• **Dataset records**:

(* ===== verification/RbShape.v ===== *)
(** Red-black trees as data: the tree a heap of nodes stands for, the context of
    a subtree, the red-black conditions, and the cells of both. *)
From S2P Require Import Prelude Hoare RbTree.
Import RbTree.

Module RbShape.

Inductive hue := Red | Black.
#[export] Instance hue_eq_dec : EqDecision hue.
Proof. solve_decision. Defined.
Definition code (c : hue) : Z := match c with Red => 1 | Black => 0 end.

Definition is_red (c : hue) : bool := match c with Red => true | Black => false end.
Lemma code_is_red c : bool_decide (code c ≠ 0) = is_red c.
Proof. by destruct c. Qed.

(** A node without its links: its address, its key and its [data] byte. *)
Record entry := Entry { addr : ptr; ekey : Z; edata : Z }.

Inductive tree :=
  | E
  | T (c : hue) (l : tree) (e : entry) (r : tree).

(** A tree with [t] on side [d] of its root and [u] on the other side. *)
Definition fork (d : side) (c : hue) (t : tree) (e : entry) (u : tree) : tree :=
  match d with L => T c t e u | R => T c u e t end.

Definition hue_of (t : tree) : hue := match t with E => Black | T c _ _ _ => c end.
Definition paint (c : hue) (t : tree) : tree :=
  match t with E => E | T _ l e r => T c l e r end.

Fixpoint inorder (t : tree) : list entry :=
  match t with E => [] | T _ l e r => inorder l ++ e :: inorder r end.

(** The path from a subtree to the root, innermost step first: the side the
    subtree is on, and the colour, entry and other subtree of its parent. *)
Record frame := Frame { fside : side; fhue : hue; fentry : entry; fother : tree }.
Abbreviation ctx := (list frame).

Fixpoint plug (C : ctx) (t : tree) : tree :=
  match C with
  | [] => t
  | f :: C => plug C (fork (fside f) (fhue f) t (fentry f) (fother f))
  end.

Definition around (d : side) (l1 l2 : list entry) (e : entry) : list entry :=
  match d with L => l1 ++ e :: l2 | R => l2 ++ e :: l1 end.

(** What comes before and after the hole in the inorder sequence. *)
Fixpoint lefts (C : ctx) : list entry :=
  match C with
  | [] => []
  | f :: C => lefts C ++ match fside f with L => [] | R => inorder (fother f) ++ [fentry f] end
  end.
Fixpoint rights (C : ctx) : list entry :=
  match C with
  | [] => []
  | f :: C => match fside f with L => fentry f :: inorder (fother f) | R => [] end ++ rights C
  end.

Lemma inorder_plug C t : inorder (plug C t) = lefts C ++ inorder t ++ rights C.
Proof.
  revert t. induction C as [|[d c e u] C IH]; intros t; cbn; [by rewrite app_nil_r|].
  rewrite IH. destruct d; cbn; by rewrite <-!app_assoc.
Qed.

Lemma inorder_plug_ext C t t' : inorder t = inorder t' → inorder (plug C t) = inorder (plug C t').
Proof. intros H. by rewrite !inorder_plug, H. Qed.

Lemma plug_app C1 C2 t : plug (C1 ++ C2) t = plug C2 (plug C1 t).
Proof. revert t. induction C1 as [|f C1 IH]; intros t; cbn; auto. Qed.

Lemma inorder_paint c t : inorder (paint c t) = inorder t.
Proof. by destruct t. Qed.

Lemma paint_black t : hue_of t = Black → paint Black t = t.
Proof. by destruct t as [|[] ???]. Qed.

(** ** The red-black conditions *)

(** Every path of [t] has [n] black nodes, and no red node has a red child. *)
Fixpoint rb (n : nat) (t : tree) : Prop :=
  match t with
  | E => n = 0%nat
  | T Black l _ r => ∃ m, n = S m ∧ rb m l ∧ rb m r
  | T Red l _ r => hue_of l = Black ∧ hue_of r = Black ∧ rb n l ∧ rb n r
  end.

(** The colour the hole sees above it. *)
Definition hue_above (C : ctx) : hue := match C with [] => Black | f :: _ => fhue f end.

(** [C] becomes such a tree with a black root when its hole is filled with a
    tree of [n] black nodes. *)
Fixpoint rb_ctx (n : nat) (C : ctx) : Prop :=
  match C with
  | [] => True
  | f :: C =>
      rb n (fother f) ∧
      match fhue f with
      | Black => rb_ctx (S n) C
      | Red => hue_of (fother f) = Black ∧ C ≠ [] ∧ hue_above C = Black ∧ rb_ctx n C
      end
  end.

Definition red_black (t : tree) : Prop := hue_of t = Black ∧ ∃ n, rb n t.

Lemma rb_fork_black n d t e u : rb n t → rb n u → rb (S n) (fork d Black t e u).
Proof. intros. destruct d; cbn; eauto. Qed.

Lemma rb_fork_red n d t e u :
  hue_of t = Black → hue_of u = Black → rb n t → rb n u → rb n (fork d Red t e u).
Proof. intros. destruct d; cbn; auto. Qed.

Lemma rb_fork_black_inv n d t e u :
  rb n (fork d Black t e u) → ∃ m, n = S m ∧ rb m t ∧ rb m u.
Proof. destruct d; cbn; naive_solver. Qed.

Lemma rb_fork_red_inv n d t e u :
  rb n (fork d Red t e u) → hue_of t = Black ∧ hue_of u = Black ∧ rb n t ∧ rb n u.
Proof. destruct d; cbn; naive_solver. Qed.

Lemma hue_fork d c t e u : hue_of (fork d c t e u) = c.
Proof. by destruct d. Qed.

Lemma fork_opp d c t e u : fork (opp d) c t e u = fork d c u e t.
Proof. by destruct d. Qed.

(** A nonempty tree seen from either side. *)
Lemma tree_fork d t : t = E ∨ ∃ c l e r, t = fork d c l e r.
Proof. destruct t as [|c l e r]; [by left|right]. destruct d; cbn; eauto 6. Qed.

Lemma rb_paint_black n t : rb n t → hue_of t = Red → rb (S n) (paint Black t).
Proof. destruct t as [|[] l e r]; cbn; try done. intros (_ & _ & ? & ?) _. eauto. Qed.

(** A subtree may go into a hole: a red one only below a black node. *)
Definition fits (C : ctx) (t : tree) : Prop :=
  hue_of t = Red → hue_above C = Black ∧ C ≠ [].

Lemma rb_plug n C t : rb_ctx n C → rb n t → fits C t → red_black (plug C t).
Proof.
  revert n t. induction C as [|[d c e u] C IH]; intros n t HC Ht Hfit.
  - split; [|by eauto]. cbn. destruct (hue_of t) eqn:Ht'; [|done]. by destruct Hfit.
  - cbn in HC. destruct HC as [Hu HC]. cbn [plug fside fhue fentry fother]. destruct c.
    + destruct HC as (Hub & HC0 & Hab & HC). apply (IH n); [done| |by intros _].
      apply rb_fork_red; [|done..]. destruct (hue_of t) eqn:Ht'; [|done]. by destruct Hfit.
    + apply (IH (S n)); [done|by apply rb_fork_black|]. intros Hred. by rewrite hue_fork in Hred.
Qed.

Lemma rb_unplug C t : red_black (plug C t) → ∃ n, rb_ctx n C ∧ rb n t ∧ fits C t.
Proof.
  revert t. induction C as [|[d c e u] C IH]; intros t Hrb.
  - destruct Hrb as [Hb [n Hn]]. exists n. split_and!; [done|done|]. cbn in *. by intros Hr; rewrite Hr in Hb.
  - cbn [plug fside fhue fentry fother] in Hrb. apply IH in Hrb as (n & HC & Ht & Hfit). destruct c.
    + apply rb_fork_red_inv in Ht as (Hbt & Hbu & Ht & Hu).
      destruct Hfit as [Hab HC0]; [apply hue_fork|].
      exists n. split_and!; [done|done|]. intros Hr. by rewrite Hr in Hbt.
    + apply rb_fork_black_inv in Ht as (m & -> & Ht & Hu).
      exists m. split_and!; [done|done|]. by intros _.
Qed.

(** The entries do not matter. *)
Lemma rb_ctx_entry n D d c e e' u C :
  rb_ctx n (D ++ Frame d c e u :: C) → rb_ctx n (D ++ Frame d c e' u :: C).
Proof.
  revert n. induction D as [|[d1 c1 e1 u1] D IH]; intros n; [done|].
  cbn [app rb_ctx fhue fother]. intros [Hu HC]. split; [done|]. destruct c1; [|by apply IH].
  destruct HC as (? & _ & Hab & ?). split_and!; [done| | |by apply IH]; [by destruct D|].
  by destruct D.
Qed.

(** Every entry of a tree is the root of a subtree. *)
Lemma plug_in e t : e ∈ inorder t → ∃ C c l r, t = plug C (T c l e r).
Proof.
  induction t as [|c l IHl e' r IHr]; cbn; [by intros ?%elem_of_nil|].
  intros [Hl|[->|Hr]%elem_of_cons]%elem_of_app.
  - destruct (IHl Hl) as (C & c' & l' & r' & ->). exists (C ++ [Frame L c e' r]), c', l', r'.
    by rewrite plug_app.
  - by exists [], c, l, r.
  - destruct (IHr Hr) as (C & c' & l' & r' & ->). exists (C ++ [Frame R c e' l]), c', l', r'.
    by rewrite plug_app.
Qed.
==
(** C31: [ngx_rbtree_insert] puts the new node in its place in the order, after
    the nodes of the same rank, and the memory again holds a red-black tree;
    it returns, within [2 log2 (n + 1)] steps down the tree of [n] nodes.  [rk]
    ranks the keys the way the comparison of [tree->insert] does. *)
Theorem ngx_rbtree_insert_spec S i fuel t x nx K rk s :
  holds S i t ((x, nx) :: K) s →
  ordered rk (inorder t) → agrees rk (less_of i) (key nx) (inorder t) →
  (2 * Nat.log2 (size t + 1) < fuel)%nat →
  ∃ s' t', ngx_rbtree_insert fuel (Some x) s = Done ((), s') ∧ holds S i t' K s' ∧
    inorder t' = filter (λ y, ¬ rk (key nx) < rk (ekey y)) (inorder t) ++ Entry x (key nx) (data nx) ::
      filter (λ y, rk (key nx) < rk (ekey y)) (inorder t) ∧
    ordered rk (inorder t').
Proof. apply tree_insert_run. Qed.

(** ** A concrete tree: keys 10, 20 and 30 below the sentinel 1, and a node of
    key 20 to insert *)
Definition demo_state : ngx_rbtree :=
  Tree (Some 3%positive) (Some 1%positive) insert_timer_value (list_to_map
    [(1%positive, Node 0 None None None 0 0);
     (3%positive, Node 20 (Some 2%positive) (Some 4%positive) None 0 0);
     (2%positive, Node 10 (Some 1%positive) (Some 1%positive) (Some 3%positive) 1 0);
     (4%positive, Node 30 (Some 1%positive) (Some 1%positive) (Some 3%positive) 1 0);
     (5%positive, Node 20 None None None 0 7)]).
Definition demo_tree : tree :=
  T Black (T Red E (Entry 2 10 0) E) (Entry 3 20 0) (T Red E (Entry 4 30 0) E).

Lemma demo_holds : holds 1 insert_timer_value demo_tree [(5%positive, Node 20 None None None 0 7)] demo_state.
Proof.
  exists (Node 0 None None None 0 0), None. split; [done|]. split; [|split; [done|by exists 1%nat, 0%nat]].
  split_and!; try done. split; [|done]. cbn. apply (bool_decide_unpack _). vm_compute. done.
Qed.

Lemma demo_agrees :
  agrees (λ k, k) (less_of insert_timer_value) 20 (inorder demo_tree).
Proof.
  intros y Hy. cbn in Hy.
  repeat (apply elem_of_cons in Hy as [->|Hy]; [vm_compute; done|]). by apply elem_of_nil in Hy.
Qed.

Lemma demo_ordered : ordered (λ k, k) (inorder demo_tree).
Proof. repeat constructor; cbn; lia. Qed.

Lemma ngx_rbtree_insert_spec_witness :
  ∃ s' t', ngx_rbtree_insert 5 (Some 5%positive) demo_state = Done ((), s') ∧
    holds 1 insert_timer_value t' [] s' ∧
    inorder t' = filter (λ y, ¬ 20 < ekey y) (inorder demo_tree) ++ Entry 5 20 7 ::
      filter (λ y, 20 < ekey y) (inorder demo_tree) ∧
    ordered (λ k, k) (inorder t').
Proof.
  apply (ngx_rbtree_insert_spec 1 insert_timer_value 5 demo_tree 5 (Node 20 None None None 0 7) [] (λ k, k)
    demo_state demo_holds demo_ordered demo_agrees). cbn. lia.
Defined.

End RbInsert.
...
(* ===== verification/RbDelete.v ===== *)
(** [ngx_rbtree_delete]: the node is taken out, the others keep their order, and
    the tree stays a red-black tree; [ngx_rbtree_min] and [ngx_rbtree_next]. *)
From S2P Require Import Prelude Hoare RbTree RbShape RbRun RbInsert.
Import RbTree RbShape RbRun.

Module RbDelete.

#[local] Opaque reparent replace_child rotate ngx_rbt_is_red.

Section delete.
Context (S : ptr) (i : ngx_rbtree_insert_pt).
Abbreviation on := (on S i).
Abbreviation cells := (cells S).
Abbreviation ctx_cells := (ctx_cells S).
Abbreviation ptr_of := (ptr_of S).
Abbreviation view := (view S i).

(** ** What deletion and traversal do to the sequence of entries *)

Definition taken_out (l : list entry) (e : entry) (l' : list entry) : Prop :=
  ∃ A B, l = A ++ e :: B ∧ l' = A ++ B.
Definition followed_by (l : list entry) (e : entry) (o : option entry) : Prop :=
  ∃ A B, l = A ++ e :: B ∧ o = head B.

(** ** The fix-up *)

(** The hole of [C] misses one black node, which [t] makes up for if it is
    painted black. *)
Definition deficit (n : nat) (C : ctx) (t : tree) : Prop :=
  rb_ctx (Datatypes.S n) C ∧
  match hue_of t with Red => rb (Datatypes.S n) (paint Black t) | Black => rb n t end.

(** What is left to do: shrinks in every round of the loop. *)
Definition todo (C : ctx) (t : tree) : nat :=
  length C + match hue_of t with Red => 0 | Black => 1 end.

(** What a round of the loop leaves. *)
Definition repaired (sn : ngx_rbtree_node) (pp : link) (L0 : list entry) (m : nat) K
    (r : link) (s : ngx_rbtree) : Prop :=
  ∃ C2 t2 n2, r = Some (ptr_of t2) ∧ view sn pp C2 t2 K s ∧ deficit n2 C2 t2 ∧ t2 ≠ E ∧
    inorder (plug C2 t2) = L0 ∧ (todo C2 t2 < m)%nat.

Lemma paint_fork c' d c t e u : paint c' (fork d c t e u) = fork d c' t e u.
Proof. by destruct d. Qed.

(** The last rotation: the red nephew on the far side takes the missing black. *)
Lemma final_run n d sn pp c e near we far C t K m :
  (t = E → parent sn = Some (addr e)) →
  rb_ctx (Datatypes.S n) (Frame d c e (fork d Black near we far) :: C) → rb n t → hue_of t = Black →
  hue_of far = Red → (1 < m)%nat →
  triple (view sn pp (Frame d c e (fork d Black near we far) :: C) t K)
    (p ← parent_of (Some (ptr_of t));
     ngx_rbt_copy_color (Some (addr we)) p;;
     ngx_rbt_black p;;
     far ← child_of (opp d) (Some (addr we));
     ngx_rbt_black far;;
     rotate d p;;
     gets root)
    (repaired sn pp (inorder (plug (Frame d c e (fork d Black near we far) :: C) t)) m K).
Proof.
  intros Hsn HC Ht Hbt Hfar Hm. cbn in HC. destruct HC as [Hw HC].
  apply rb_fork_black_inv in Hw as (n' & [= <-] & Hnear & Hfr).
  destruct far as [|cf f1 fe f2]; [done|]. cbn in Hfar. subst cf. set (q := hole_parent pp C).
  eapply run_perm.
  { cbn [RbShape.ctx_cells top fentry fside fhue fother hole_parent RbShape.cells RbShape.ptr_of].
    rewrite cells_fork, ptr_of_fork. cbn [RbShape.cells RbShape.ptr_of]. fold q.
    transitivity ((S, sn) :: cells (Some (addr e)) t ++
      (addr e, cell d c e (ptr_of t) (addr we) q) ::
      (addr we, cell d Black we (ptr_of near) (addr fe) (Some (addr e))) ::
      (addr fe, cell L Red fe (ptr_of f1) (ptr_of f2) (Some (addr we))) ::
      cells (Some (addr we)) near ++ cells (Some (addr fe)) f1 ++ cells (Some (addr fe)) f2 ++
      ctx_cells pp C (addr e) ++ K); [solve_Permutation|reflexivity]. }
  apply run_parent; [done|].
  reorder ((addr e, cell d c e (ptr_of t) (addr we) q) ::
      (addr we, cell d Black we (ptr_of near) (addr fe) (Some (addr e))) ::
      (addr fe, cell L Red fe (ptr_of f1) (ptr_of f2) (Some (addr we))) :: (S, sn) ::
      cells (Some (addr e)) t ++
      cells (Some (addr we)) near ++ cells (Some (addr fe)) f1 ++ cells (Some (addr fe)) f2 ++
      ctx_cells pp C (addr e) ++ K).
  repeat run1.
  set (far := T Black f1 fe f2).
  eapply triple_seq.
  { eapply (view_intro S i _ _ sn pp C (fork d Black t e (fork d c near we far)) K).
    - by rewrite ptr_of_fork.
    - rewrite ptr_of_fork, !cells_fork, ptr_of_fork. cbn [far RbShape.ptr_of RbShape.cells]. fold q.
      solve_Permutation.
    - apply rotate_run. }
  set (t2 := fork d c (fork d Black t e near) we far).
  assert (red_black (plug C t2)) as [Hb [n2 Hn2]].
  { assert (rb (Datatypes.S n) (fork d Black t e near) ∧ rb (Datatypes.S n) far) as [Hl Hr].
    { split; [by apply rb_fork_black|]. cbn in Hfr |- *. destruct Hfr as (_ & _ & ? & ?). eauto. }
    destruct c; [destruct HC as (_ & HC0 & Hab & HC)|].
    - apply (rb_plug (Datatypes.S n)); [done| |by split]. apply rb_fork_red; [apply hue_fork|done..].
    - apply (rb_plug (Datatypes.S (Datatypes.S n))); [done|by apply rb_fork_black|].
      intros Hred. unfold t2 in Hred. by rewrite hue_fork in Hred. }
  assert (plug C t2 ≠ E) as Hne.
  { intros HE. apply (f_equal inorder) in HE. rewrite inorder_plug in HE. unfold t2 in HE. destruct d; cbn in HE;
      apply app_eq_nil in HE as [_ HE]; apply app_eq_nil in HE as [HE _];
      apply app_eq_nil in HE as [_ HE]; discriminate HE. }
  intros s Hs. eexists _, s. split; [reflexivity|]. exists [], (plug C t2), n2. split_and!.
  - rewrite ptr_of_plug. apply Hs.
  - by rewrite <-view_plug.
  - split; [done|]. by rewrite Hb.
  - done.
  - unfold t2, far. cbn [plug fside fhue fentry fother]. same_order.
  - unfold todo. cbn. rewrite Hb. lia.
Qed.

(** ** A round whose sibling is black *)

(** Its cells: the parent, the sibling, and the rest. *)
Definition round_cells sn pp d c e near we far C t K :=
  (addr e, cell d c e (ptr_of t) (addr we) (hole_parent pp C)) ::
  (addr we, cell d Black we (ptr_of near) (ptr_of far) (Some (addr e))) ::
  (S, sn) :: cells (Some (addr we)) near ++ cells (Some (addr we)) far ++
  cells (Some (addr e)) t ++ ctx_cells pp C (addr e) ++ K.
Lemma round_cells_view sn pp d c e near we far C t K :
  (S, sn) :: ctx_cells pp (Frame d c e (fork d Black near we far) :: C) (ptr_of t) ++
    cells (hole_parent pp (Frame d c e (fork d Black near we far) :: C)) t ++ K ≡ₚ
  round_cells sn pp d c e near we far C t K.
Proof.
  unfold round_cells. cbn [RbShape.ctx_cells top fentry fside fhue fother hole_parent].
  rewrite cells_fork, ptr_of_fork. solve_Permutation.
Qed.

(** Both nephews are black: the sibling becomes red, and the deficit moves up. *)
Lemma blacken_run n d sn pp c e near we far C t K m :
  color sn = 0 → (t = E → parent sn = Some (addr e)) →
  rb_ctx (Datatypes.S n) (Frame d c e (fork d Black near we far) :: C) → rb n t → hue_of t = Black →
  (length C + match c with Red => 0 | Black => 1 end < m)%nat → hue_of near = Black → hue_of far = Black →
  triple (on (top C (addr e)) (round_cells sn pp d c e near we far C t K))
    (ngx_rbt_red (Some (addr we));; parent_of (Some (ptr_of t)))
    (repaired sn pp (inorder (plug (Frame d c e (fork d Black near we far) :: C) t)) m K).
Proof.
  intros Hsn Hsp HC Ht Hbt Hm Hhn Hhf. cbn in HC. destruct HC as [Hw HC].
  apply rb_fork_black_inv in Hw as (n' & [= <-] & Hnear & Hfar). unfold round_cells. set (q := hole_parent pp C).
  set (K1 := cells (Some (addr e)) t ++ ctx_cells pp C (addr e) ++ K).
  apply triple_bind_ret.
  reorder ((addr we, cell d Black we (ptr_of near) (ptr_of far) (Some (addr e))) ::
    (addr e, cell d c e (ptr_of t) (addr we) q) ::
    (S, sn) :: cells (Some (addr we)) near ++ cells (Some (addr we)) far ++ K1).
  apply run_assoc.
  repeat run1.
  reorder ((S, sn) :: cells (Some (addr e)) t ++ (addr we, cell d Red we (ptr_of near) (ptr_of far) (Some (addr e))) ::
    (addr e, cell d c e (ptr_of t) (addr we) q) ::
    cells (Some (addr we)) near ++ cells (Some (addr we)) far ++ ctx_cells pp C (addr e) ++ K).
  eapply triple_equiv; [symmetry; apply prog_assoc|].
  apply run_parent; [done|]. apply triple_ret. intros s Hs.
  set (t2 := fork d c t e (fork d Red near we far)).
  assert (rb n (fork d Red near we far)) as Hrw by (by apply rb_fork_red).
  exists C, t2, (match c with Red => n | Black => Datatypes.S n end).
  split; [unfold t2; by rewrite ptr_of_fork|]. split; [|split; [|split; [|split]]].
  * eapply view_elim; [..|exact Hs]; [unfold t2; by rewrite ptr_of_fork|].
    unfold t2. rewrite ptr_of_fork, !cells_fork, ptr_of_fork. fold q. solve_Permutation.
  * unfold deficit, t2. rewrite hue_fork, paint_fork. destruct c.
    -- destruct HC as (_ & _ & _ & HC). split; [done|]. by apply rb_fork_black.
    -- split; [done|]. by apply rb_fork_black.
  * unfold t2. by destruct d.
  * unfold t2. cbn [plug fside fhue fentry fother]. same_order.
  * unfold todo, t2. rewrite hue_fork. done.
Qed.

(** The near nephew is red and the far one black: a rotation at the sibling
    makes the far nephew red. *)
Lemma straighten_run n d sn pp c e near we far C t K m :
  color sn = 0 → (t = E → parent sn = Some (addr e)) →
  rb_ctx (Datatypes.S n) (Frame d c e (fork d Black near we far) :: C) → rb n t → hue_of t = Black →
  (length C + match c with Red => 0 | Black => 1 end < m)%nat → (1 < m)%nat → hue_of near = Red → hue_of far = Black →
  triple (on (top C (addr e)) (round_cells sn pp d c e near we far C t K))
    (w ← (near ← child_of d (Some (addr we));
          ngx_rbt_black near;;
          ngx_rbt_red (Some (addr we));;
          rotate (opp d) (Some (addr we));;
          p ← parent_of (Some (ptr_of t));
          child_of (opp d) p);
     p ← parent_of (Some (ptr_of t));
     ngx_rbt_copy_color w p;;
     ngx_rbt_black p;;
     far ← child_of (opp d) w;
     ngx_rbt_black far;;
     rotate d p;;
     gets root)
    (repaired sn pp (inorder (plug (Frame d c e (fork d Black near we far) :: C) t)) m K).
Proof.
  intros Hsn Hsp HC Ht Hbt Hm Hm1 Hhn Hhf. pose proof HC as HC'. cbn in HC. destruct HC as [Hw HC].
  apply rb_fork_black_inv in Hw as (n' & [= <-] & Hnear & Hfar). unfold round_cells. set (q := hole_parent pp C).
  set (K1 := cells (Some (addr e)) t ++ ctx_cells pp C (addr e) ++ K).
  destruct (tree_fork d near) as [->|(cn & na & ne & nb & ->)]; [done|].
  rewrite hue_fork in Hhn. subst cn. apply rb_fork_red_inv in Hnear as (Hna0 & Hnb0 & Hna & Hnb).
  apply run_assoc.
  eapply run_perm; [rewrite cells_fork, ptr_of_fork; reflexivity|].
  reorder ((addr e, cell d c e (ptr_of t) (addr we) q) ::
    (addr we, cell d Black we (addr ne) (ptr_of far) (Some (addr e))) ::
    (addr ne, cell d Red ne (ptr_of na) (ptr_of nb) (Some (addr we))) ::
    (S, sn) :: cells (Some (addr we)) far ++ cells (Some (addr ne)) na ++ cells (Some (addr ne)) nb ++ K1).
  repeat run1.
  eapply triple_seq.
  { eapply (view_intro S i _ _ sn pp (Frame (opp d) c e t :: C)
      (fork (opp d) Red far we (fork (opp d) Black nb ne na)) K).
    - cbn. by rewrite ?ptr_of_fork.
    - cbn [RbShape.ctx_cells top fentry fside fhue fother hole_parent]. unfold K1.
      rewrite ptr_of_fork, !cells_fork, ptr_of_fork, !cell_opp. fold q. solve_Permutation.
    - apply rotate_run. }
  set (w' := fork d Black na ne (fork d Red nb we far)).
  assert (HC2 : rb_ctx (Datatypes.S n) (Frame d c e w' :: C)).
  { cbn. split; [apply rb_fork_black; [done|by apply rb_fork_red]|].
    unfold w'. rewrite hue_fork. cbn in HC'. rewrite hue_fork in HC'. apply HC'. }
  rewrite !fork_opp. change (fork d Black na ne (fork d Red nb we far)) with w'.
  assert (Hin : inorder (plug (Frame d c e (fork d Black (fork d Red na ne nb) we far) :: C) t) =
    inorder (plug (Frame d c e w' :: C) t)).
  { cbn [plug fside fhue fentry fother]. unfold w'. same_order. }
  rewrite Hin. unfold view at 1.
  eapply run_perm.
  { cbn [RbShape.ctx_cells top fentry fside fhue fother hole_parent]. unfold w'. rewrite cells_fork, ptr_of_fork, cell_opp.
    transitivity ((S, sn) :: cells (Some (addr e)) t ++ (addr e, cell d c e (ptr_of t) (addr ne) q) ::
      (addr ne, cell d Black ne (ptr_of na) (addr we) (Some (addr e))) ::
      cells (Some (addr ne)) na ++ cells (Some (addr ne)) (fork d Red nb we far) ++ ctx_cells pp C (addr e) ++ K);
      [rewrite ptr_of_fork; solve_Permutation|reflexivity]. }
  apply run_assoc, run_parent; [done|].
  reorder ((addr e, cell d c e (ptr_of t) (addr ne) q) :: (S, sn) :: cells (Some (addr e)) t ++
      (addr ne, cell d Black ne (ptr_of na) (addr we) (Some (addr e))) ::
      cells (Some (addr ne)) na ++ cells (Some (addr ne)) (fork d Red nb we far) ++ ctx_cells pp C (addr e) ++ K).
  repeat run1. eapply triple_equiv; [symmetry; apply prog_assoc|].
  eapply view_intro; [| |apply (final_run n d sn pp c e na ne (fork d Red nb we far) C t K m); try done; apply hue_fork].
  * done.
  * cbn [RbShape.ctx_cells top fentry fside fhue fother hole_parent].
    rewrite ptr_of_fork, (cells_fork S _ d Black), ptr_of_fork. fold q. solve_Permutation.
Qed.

• **Task instructions**:
Find the word "RbDelete" in the records and pull out each line that has it.

• **Task result**:
(* ===== verification/RbDelete.v ===== *)
Module RbDelete.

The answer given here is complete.